**Your instructions:** Copy out the data below verbatim.

[Opening Data to use section]

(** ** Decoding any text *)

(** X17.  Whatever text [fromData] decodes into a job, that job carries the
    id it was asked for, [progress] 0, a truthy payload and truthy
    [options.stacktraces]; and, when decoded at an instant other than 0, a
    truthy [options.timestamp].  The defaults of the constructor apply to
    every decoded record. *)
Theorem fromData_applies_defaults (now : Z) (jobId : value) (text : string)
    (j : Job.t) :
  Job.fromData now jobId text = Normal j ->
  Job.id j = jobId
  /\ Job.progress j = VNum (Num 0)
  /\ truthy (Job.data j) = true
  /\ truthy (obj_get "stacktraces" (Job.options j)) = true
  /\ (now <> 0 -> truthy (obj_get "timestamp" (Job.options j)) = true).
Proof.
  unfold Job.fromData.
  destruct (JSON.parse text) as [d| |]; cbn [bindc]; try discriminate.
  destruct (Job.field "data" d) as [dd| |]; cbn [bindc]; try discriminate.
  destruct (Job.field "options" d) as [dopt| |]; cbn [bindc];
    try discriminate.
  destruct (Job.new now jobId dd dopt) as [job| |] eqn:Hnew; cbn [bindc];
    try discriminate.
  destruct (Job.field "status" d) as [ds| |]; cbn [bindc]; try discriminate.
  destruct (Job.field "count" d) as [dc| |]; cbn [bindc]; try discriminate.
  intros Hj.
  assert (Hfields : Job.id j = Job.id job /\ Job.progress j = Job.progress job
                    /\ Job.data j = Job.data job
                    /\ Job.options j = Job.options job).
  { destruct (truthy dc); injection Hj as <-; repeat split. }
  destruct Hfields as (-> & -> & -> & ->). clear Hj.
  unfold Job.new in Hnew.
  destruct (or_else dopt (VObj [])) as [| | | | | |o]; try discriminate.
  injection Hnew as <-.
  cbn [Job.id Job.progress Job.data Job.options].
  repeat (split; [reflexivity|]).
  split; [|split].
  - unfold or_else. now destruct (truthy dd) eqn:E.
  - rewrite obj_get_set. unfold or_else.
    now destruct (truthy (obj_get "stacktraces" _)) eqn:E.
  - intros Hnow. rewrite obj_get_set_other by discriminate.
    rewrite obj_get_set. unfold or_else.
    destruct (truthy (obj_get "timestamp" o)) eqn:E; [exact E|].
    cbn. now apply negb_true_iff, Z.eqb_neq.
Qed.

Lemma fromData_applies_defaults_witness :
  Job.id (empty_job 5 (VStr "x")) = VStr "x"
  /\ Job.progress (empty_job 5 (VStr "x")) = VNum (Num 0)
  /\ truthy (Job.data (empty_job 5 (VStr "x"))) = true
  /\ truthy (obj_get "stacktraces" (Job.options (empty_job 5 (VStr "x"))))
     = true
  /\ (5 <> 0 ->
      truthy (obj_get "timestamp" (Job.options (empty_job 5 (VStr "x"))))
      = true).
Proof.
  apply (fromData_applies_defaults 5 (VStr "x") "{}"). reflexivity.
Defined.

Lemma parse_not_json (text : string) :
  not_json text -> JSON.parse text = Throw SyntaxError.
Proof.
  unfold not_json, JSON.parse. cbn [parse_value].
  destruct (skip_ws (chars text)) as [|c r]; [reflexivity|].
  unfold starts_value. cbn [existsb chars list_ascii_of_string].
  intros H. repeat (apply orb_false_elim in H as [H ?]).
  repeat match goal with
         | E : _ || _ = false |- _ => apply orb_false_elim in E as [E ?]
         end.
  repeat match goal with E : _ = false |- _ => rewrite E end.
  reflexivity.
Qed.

[Closing Data to use section]

**Solution to the exercise:**
(** ** Decoding any text *)

(** X17.  Whatever text [fromData] decodes into a job, that job carries the
    id it was asked for, [progress] 0, a truthy payload and truthy
    [options.stacktraces]; and, when decoded at an instant other than 0, a
    truthy [options.timestamp].  The defaults of the constructor apply to
    every decoded record. *)
Theorem fromData_applies_defaults (now : Z) (jobId : value) (text : string)
    (j : Job.t) :
  Job.fromData now jobId text = Normal j ->
  Job.id j = jobId
  /\ Job.progress j = VNum (Num 0)
  /\ truthy (Job.data j) = true
  /\ truthy (obj_get "stacktraces" (Job.options j)) = true
  /\ (now <> 0 -> truthy (obj_get "timestamp" (Job.options j)) = true).
Proof.
  unfold Job.fromData.
  destruct (JSON.parse text) as [d| |]; cbn [bindc]; try discriminate.
  destruct (Job.field "data" d) as [dd| |]; cbn [bindc]; try discriminate.
  destruct (Job.field "options" d) as [dopt| |]; cbn [bindc];
    try discriminate.
  destruct (Job.new now jobId dd dopt) as [job| |] eqn:Hnew; cbn [bindc];
    try discriminate.
  destruct (Job.field "status" d) as [ds| |]; cbn [bindc]; try discriminate.
  destruct (Job.field "count" d) as [dc| |]; cbn [bindc]; try discriminate.
  intros Hj.
  assert (Hfields : Job.id j = Job.id job /\ Job.progress j = Job.progress job
                    /\ Job.data j = Job.data job
                    /\ Job.options j = Job.options job).
  { destruct (truthy dc); injection Hj as <-; repeat split. }
  destruct Hfields as (-> & -> & -> & ->). clear Hj.
  unfold Job.new in Hnew.
  destruct (or_else dopt (VObj [])) as [| | | | | |o]; try discriminate.
  injection Hnew as <-.
  cbn [Job.id Job.progress Job.data Job.options].
  repeat (split; [reflexivity|]).
  split; [|split].
  - unfold or_else. now destruct (truthy dd) eqn:E.
  - rewrite obj_get_set. unfold or_else.
    now destruct (truthy (obj_get "stacktraces" _)) eqn:E.
  - intros Hnow. rewrite obj_get_set_other by discriminate.
    rewrite obj_get_set. unfold or_else.
    destruct (truthy (obj_get "timestamp" o)) eqn:E; [exact E|].
    cbn. now apply negb_true_iff, Z.eqb_neq.
Qed.

Lemma fromData_applies_defaults_witness :
  Job.id (empty_job 5 (VStr "x")) = VStr "x"
  /\ Job.progress (empty_job 5 (VStr "x")) = VNum (Num 0)
  /\ truthy (Job.data (empty_job 5 (VStr "x"))) = true
  /\ truthy (obj_get "stacktraces" (Job.options (empty_job 5 (VStr "x"))))
     = true
  /\ (5 <> 0 ->
      truthy (obj_get "timestamp" (Job.options (empty_job 5 (VStr "x"))))
      = true).
Proof.
  apply (fromData_applies_defaults 5 (VStr "x") "{}"). reflexivity.
Defined.

Lemma parse_not_json (text : string) :
  not_json text -> JSON.parse text = Throw SyntaxError.
Proof.
  unfold not_json, JSON.parse. cbn [parse_value].
  destruct (skip_ws (chars text)) as [|c r]; [reflexivity|].
  unfold starts_value. cbn [existsb chars list_ascii_of_string].
  intros H. repeat (apply orb_false_elim in H as [H ?]).
  repeat match goal with
         | E : _ || _ = false |- _ => apply orb_false_elim in E as [E ?]
         end.
  repeat match goal with E : _ = false |- _ => rewrite E end.
  reflexivity.
Qed.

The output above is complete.